平屋住宅と耐震

近年、コンパクトで生活しやすいと平屋住宅が注目されていますが、平屋住宅への関心が高まっている背景には地震も関係しているのです。平屋住宅は自然災害に強いのが特徴です。とくに地震に強いと言われています。九州は地震が少ないと言われていましたが、2016年に起きた熊本地震では大きな被害が出ました。日本は世界的に見ても地震の多い国として知られています。今後30年間に地震発生が予想されているエリアは日本の北から南まで、日本全域が地震の危険にさらされていると言ってもよいでしょう。どこに住んでいても地震への対策は万全にしておきたいものです。
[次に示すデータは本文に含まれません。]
(** Every event the machine admits keeps the invariant. *)
Lemma admissible_inv id s L L' e s' :
  (TaskState.revision s < u64_MAX)%N → state_ok s → task_inv id s L →
  admissible id s L L' e → TaskState.apply s e = Ok s' → task_inv id s' L'.
Proof.
  intros Hrev [[Hg _ _ _] _ Hkeys] Hinv Had Happ.
  assert (Hsucc : u64_succ (TaskState.generation s) = (TaskState.generation s + 1)%N)
    by (apply u64_succ_small; lia).
  unfold TaskState.apply in Happ. apply rbind_Ok in Happ as (s1 & Happ & [= <-]).
  destruct Had as [e Hopen Hnone|reason Ho|reason Ho|operation u Hu Hm|operation Hu Hm Ho Hc _ _
    |j Ho Hj Hr Hgen Hsh|j token Ho Hj Hr Hgen Hch Hi Hl Hsh|j v Ho Hj Hr Hgen Hvg Hch Hi Hl|k j status receipt Hj Hun Hnr Hnf _
    |k j receipt Hj Hun|f Hf Hst Ho Hsh|f f0 Hf Hun Hd Hi Hsh|operation receipt Hop Hw|cert now Ho Hcert|o reason Hne Ho|reason Ho
    |c receipt Ho Hp Hret|request input replace|request reason Hd Hun|j shell Hun Hj Hr Hch Hsh Hf|k j shell status receipt (Hj & Hr & Hsh) Hch Hnr Hnf
    |k j shell f source environment origin Hj Hsh Hr Hf Hun|k j shell f Hj Hsh Hr Hf Hun|c basis receipt Ho Hn _ _].
  - apply (quiet_inv id s); [|done].
    destruct e; try discriminate Hopen; cbn [TaskState.apply_event] in Happ;
      try (apply rbind_Ok in Happ as (s2 & Hp & Happ); unfold TaskState.push_history in Hp;
           destruct (TaskState.contract s); [apply rbind_Ok in Hp as (? & _ & Hp)|]; injection Hp as <-);
      injection Happ as <-; unfold TaskState.invalidate;
      (split; [reflexivity|split; [reflexivity|split; [cbn; lia|cbn; congruence]]]).
  - injection Happ as <-. apply (quiet_inv id s); [|done]. unfold TaskState.invalidate.
    split; [reflexivity|split; [reflexivity|split; [cbn; lia|cbn; congruence]]].
  - injection Happ as <-. apply (quiet_inv id s); [|done]. unfold TaskState.invalidate.
    split; [reflexivity|split; [reflexivity|split; [cbn; lia|cbn; congruence]]].
  - cbn [TaskState.apply_event] in Happ. injection Happ as <-. apply (quiet_inv id s); [|done].
    match goal with |- context [if ?b then TaskState.withdraw _ _ else _] => destruct b end;
      unfold TaskState.withdraw, TaskState.invalidate;
      (split; [reflexivity|split; [reflexivity|split; [cbn; lia|cbn; try congruence; done]]]).
  - injection Happ as <-. apply (quiet_inv id s); [|done].
    split; [reflexivity|split; [reflexivity|split; [cbn; lia|cbn; congruence]]].
  - injection Happ as <-. apply (start_job_inv id s _ L L j Hinv Hj Hr); try reflexivity. by left.
  - injection Happ as <-. apply (start_job_inv id s _ L _ j Hinv Hj Hr); try reflexivity.
    right. by exists token.
  - injection Happ as <-. by apply (observed_inv id s _ L v j Hinv).
  - injection Happ as <-. eapply (end_job_inv id s _ L k _ Hinv); try reflexivity.
    intros j'. cbn. split_and!; done.
  - injection Happ as <-. eapply (end_job_inv id s _ L k _ Hinv); try reflexivity.
    intros j'. cbn. split_and!; done.
  - injection Happ as <-. apply (quiet_inv id s); [|done].
    split; [reflexivity|split; [reflexivity|split; [cbn; lia|cbn; congruence]]].
  - injection Happ as <-. apply (quiet_inv id s); [|done].
    split; [reflexivity|split; [reflexivity|split; [cbn; lia|cbn; done]]].
  - cbn [TaskState.apply_event] in Happ. injection Happ as <-. apply (quiet_inv id s); [|done].
    match goal with |- context [if ?b then TaskState.withdraw _ _ else _] => destruct b end;
      unfold TaskState.withdraw, TaskState.invalidate;
      (split; [reflexivity|split; [reflexivity|split; [cbn; lia|cbn; try congruence; done]]]).
  - injection Happ as <-. destruct Hinv as [H1 H2 H3 H4 H5 H6]. split; cbn; try done.
    intros _. exists cert. rewrite last_snoc. destruct Hcert as (c & cand & d & cd & _ & _ & _ & _ & _ & _ & _ & _ & _ & ->). done.
  - injection Happ as <-. apply (quiet_inv id s); [|done].
    split; [reflexivity|split; [reflexivity|split; [cbn; lia|cbn; congruence]]].
  - injection Happ as <-. destruct Hinv as [H1 H2 H3 H4 H5 H6]. cbn. unfold TaskState.invalidate.
    assert (Hjob : ∀ k j, TaskState.jobs s !! k = Some j → (TaskState.interrupt_job <$> TaskState.jobs s) !! k
       = Some (TaskState.interrupt_job j)) by (intros k j Hk; by rewrite lookup_fmap, Hk).
    split; cbn; try done.
    + intros k j. rewrite lookup_fmap. intros (j0 & Hk & ->)%fmap_Some. unfold TaskState.interrupt_job.
      case_bool_decide; [done|by apply (H1 k)].
    + intros k [t Ht]. apply map_lookup_filter_Some in Ht as [_ Ht]. done.
    + intros v Hv. destruct (H3 v Hv) as (j & Hk & Hr & Hch & Hi).
      exists (TaskState.interrupt_job j). rewrite (Hjob _ _ Hk). unfold TaskState.interrupt_job.
      rewrite bool_decide_false by done. done.
    + intros v Hv. specialize (H5 v Hv). lia.
    + by destruct (TaskState.cancellation_requested s).
  - apply (quiet_inv id s); [|done]. cbn [TaskState.apply_event] in Happ.
    apply rbind_Ok in Happ as (s2 & Hpush & Happ); unfold TaskState.push_history in Hpush.
    destruct (TaskState.contract s); [apply rbind_Ok in Hpush as (? & _ & Hpush)|]; injection Hpush as <-;
      injection Happ as <-; unfold TaskState.invalidate;
      (split; [reflexivity|split; [reflexivity|split; [cbn; lia|cbn; congruence]]]).
  - apply drop_leases_inv, (quiet_inv id s); [|done].
    destruct replace; injection Happ as <-; unfold TaskState.directive_scope, TaskState.invalidate;
      (split; [reflexivity|split; [reflexivity|split; [cbn; lia|cbn; congruence]]]).
  - injection Happ as <-. apply (quiet_inv id s); [|done]. unfold TaskState.invalidate.
    split; [reflexivity|split; [reflexivity|split; [cbn; lia|cbn; congruence]]].
  - injection Happ as <-.
    eapply (start_job_inv id (TaskState.invalidate s <| TaskState.outcome := None |>) _ L L j);
      [|exact Hj|exact Hr|by left|reflexivity..].
    apply (quiet_inv id s); [|done]. unfold TaskState.invalidate.
    split; [reflexivity|split; [reflexivity|split; [cbn; lia|cbn; congruence]]].
  - injection Happ as <-.
    assert (L !! (id, k) = None) as HL.
    { apply eq_None_not_Some. intros (j' & Hj' & _ & Hc & _)%(ti_lease _ _ _ Hinv).
      assert (j' = j) as -> by congruence. rewrite Hch in Hc. by destruct Hc. }
    rewrite <-(delete_id L (id, k)) by done.
    eapply (end_job_inv id s _ L k _ Hinv); try reflexivity. intros j'. cbn. split_and!; done.
  - injection Happ as <-. apply (quiet_inv id s); [|done].
    split; [reflexivity|split; [reflexivity|split; [cbn; lia|cbn; done]]].
  - injection Happ as <-. apply (quiet_inv id s); [|done].
    split; [reflexivity|split; [reflexivity|split; [cbn; lia|cbn; congruence]]].
  - injection Happ as <-. apply (quiet_inv id s); [|done]. unfold TaskState.invalidate.
    split; [reflexivity|split; [reflexivity|split; [cbn; lia|cbn; congruence]]].
Qed.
平屋住宅は建物の重量が軽く、シンプルな構造ゆえに地震に強いと言います。大地震で大きな被害を受けた二階建て住宅には、二階部分の重みで一階部分が潰されるといったケースが多くみられました。平屋住宅では二階部分の負荷を受けることがありません。一階には柱や壁の数が多くなるので、自然と地震に強くなります。二階建て住宅であれば、耐震性を考えると、一階部分を頑丈にしなければいけないので、間取りに制約が出てくるのに対して、平屋住宅ではそのような制約を受けずに、自由に間取りをプランニングでき、希望通りの家を建てることができます。
国の定めた住宅性能表示制度では、耐震等級が1、2、3と分かれています。耐震等級1は新耐震設計基準(現行の建築基準法)の住宅、耐震等級2は災害時の避難所(体育館や公民館)のレベル、耐震等級3は災害時の活動拠点(消防署や病院)のレベルとなっています。
耐震等級2の平屋住宅と耐震等級3の二階建て住宅ではどちらが地震に強いのかは一概には言えません。ただ、同じ等級であれば、平屋住宅の方が被害は受けにくいと言えます。また、同じ平屋住宅でも、新築物件と新耐震設計基準導入前の中古の物件では、耐震性は新築の住宅に軍配が上がります。東日本大震災でも熊本地震でも、大きな被害が出ているのは、新耐震設計基準導入前の建物ですので、耐震性を重視するなら耐震等級のある住宅を選ぶ方が良いです。耐震性能の高い平屋住宅であれば、より安心して暮らせます。また、いくら平屋住宅が頑丈だといっても、地盤が軟弱ところでは被害が大きくなります。耐震を考えるのであれば、地盤の強さを調べることも必要です。
地に足をつけて暮らせる安心感は平屋住宅ならではのものです。平屋の注文住宅は主流ではありませんが、耐震性を考えたときに、平屋住宅の選択もありではないでしょうか。